Monday, January 02, 2006

Dutch courage

Sadly it is my last day of leave, as it is back to work tomorrow. It seems to have gone by so quickly. I spent the day with my mum, sister and nephew, which was good. My nephew is 9 months old and is very cute. I am also now the proud owner of a shiny new DVD recorder. Woo-hoo! I shall wire it up later.

Anyway, on other matters, recently I was thinking about the fact that I don’t drink alcohol. I have seen the ill-effects of alcohol consumption too many times to have much interest in it.

However, there are some things that I think maybe I lose out on by not drinking. The main thing is that my inhibitions are never lowered. On the whole that is probably a good thing, I am never going to wake up next to someone and think "I don’t even know who you are". I also don’t end up giving away people’s secrets in some drunken moment. But it does mean that I am always looking at the world from the same, entirely sober, perspective.
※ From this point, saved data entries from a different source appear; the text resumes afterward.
Definition reported_cost (usage : odict (json F)) : result F :=
  match json_float (default JNull (dget "cost" usage)) with
  | Raise (TypeError _) | Raise (ValueError _) => Ok (f_of_Z 0)
  | r => r
  end.

(** The call [record] appends, computed from the reservation and the usage. *)
Definition record_call (s : Settings F) (request_id : string) (it : item)
    (usage : odict (json F)) (now : instant) : result call :=
  let rsv := it_reservation it in
  let reported_input := usage_get usage "prompt_tokens" "input_tokens" in
  let reported_output := usage_get usage "completion_tokens" "output_tokens" in
  let reported_total := jget "total_tokens" usage in
  input ← json_int (default (JInt (rs_input_tokens rsv)) reported_input);
  output ← json_int (default (JInt (rs_output_tokens rsv)) reported_output);
  output ← match reported_total with
           | None => Ok output
           | Some j => total ← json_int j; Ok (Z.max output (Z.max 0 (total - input)))
           end;
  price ← match dget (it_model it) (prices s) with
          | Some p => Ok p
          | None => Raise (KeyError (it_model it))
          end;
  calculated ← _token_cost price input output;
  provider_reported ← reported_cost usage;
  Ok {|
    cl_at := now; cl_started_at := it_started_at it; cl_request_id := request_id;
    cl_endpoint := it_endpoint it; cl_model := it_model it; cl_scope := it_scope it;
    cl_period := it_period it; cl_input_tokens := input; cl_output_tokens := output;
    cl_cost_usd := f_max calculated provider_reported;
    cl_provider_reported_cost_usd :=
      if f_truthy provider_reported then Some provider_reported else None;
    cl_estimated_from_reservation :=
      bool_decide (reported_input = None) || bool_decide (reported_output = None);
    cl_ambiguous_upstream_reconciled := false |}.

(** The ledger file is written before the state file. *)
Definition record (s : Settings F) (m : mem) (request_id : string) (usage : odict (json F))
    (now : instant) : result (mem * list write * call) :=
  match dget request_id (vl_in_flight (m_value m)) with
  | None => Raise (GuardViolation "in-flight reservation disappeared before recording")
  | Some it =>
      c ← record_call s request_id it usage now;
      let lg := add_call c (m_ledger m) in
      let v := with_in_flight (dpop request_id (vl_in_flight (m_value m))) (m_value m) in
      Ok ({| m_ledger := lg; m_value := v |}, [WLedger lg; WValue v], c)
  end.

(** ** [health] *)

Record health_report := {
  h_status : string;
  h_circuit_open : bool;
  h_circuit_reason : option string;
  h_in_flight : Z;
  h_provider_spent_usd : F;
  h_provider_effective_limit_usd : F;
  h_hindsight_phase : string;
  h_provider_egress_enabled : bool;
  h_hindsight_backfill_spent_usd : F;
  h_hindsight_monthly_spent_usd : F;
  h_qwen_monthly_spent_usd : F;
  h_month_utc : string;
  h_hindsight_model : string;
}.
(* ===== verification/BudgetSafety.v ===== *)
(** * Budget proxy: safety of the whole process

    Invariants of the transition system of [BudgetServer]: what every reachable
    state satisfies, whatever threads, crashes, restarts under other settings and
    operator tools do. *)

From stdpp Require Import base option list strings.
From Stdlib Require Import ZArith Lia.
From S2P Require Import Prelude PyStr PyFloat PyTime Json BudgetConfig BudgetState BudgetTools BudgetServer.

Local Open Scope Z_scope.
Local Open Scope py_scope.

Section definitions.
Context {F : Type} `{PyFloat F}.

(** The two files agree with the memory of the running process. *)
Record synced (m : mem F) (d : disk F) : Prop := {
  sy_ledger : d_ledger d = Some (m_ledger m);
  sy_value : exists v, d_value d = Some v /\
    vl_in_flight v ≡ₚ vl_in_flight (m_value m) /\
    vl_circuit_open v = vl_circuit_open (m_value m);
}.

Record disk_ok (d : disk F) : Prop := {
  dk_conserved : forall l, d_ledger d = Some l -> conserved l;
  dk_value : forall v, d_value d = Some v ->
    is_Some (d_ledger d) /\ NoDup (dkeys (vl_in_flight v));
  dk_new : forall l, d_value d = None -> d_ledger d = Some l -> lg_calls l = [];
}.

Definition proc_ok (p : option (Settings F * mem F)) (d : disk F) : Prop :=
  match p with
  | None => True
  | Some (s, m) => configured s (m_ledger m) /\ prices_nonneg s /\ synced m d
  end.

Definition consistent (y : sys F) : Prop := disk_ok (y_disk y) /\ proc_ok (y_proc y) (y_disk y).

(** What the files hold is within budget; a ledger without a state file holds
    no call, and its initial spend is checked when the proxy starts. *)
Definition disk_within (d : disk F) : Prop :=
  forall l v, d_ledger d = Some l -> d_value d = Some v -> within_budget l (vl_in_flight v).

Definition boot_ledger (s : Settings F) (d : disk F) : ledger F := default (fresh_ledger s) (d_ledger d).
Definition boot_value (d : disk F) : value F := default fresh_value (d_value d).
End definitions.

(** ** What one action does *)

Section effects.
Context {F : Type} `{PyFloat F}.
Implicit Types (s : Settings F) (m : mem F) (d : disk F) (l : ledger F) (v : value F).

(** The four kinds of effect an action has on memory, with its writes. *)
Inductive effect s m (a : action F) : mem F -> list (write F) -> Prop :=
  | eff_none : effect s m a m []
  | eff_admit j now rid it v' :
      a = ATurn j now rid ->
      v' = with_in_flight (dset rid it (vl_in_flight (m_value m))) (m_value m) ->
      vl_circuit_open (m_value m) = false ->
      reserve_turn s m (j_endpoint j) (j_model j) (j_input j) (j_output j) (j_quote j) now rid =
        Ok (Reserved {| m_ledger := m_ledger m; m_value := v' |} [WValue v'] rid it) ->
      effect s m a {| m_ledger := m_ledger m; m_value := v' |} [WValue v']
  | eff_value v' :
      (vl_in_flight v' = vl_in_flight (m_value m) \/
       exists rid up now, a = AFinish rid up now /\
         vl_in_flight v' = dpop rid (vl_in_flight (m_value m)) /\
         exists st b, up = UpResponse st b /\ 400 <= st) ->
      (vl_circuit_open (m_value m) = true -> vl_circuit_open v' = true) ->
      effect s m a {| m_ledger := m_ledger m; m_value := v' |} [WValue v']
  | eff_record rid up now it usage c st body l' v' :
      a = AFinish rid up now -> up = UpResponse st (Ok body) -> usage_of body = Ok usage ->
      dget rid (vl_in_flight (m_value m)) = Some it ->
      record_call s rid it usage now = Ok c ->
      l' = add_call c (m_ledger m) ->
      v' = with_in_flight (dpop rid (vl_in_flight (m_value m))) (m_value m) ->
      effect s m a {| m_ledger := l'; m_value := v' |} [WLedger l'; WValue v'].
(* ===== verification/BudgetRules.v ===== *)
(** * Budget proxy: what each operation promises

    Admission, payloads, recording, the reservation loop and the operator tools. *)

From stdpp Require Import base option list strings.
From Stdlib Require Import ZArith Lia QArith Qcanon SpecFloat Ascii.
From S2P Require Import Prelude PyStr PyFloat PyTime Sha256 Json BudgetConfig BudgetState BudgetTools BudgetServer BudgetSafety BudgetTheorems.

Local Open Scope Z_scope.
Local Open Scope py_scope.

Section rate.
Context {F : Type} `{ExactFloat F}.
Implicit Types (s : Settings F) (m : mem F).

Lemma fmax_pos (a b : F) : f_leb a (f_of_Z 0) = false -> f_leb (f_max a b) (f_of_Z 0) = false.
Proof.
  intros Ha. apply not_true_is_false. intros Hm. pose proof (fmax_l a b) as Hl.
  pose proof (fleb_trans _ _ _ Hl Hm). congruence.
Qed.

(** No delay means that both windows have room. *)
Lemma rate_delay_zero s m tokens now d :
  _rate_delay s m tokens now = Ok d -> f_leb d (f_of_Z 0) = true ->
  Z.of_nat (length (recent m now)) < rpm_limit s /\
  tokens_of (recent m now) + tokens <= tpm_limit s.
Proof.
  unfold _rate_delay. intros Hd. apply bind_Ok in Hd as (u & _ & Hd). revert Hd.
  destruct (_ && _) eqn:Eb.
  - intros _ _. apply andb_true_iff in Eb as [E1%negb_true_iff E2%negb_true_iff]. lia.
  - destruct (recent m now) as [|[t n] r]; intros [= <-] Hle; exfalso; revert Hle.
    + by rewrite fof_Z_leb.
    + rewrite fmax_pos; [done|]. by apply flit_pos.
Qed.

Lemma window_entry_old now started tokens :
  started + seconds 60 <= now -> window_entry (F := F) now started tokens = [].
Proof.
  intros Hle. unfold window_entry. rewrite fltb_negb. unfold timestamp.
  rewrite (fquot_sub_leb now started 60 usec_per_second) by done.
  assert ((60 * usec_per_second <=? now - started) = true) as ->.
  { apply Z.leb_le. unfold seconds in Hle. lia. }
  by rewrite andb_false_r.
Qed.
I am someone who is reasonably risk averse. That has changed to some degree over the last few years because I think as you get older you reach a point where you realise that if you aren’t willing to take risks you will end up achieving nothing. Doing anything new involves an element of risk because there is some unknown element within it and you just have to work out which risks are worth it. I suppose that’s where the problem comes into it for me though. As I have just said, I have to "work out" whether it is worth the risk, there is always that element of analysing it. It never seems to be totally off the cuff. That’s not entirely true, there are times when I have done stuff because the opportunity has presented itself, such as a sky dive in New Zealand a few years ago. If you ever get the chance you should do one, it was fantastic.

Anyway, if I am having dinner with people, I can see them relax a bit more when they have had a drink. Whereas sipping a diet coke doesn’t have quite the same effect. I am generally reasonably shy, when people have known me for a while they say they don’t think that is true. People at work also find it odd if I say that because I can stand up in front of a couple of hundred people and give a presentation without it worrying me. But I don’t think that is the same thing, my shyness comes from unfamiliar situations. Meeting new people brings out my shy side, so that doesn’t apply when I have known someone for a while, and if I am giving a talk, I usually know the topic reasonably well and so my confidence comes from the familiarity of knowing my subject. Networking should be a big part of my job, but I hate it so much and sometimes think that maybe a glass of wine would make it slightly more bearable and give me the ability to relax a bit more whilst making small talk with people I have never met before.

Often people only say things when they have had a bit to drink. I went to the pub with people after work on the day I finished for Christmas. As I was leaving I stopped to say goodbye to my colleague K and thanked her for being such a good friend over the last few months. She is the person I called when I bumped into the ex a couple of months ago and we sat in the cafe at work and I cried and she gave me words of wisdom. One of my other colleagues overheard what I was saying to K at the pub and made some comment about needing to be drunk to say what I was. I wasn’t actually saying anything very profound, I was just saying thank you in my usual stumbling way. Somehow though it seems more acceptable to compliment or thank someone when you have had a bit to drink, and people think you are a bit weird if you do it when you’re sober.

So that seems to make my choice to either take up drinking so that I can tell people I appreciate them, or to remain sober and be silent. Isn’t that more strange? I guess at least people know I am sincere when I say things. However, it means that I have had to learn to pay someone a compliment just because I want to, rather than having a bit of "Dutch Courage" to encourage me. Being sober can therefore be a challenge in its own way, as you never have an excuse to do or say things. I try and push myself anyway to show people a bit of appreciation and respect if I feel that I should say something, but sometimes it would be good to have a bit of help!

As you can tell, I also obviously have the ability to ramble without the need for a drink...

2 comments:

Random Reflections said...

Thanks for your comment, much appreciated.

It has been a frustrating return to work. Well sort of, but more on that later, so your comment rather cheered me up.

I have actually had a look at your blog a few times since you started it. Must add it to my links.

Happy New Year - must work out when it becomes unacceptable to keep saying that, but I reckon I can still get away with it for now.

Random Reflections said...

Done - and the to the address you have supplied.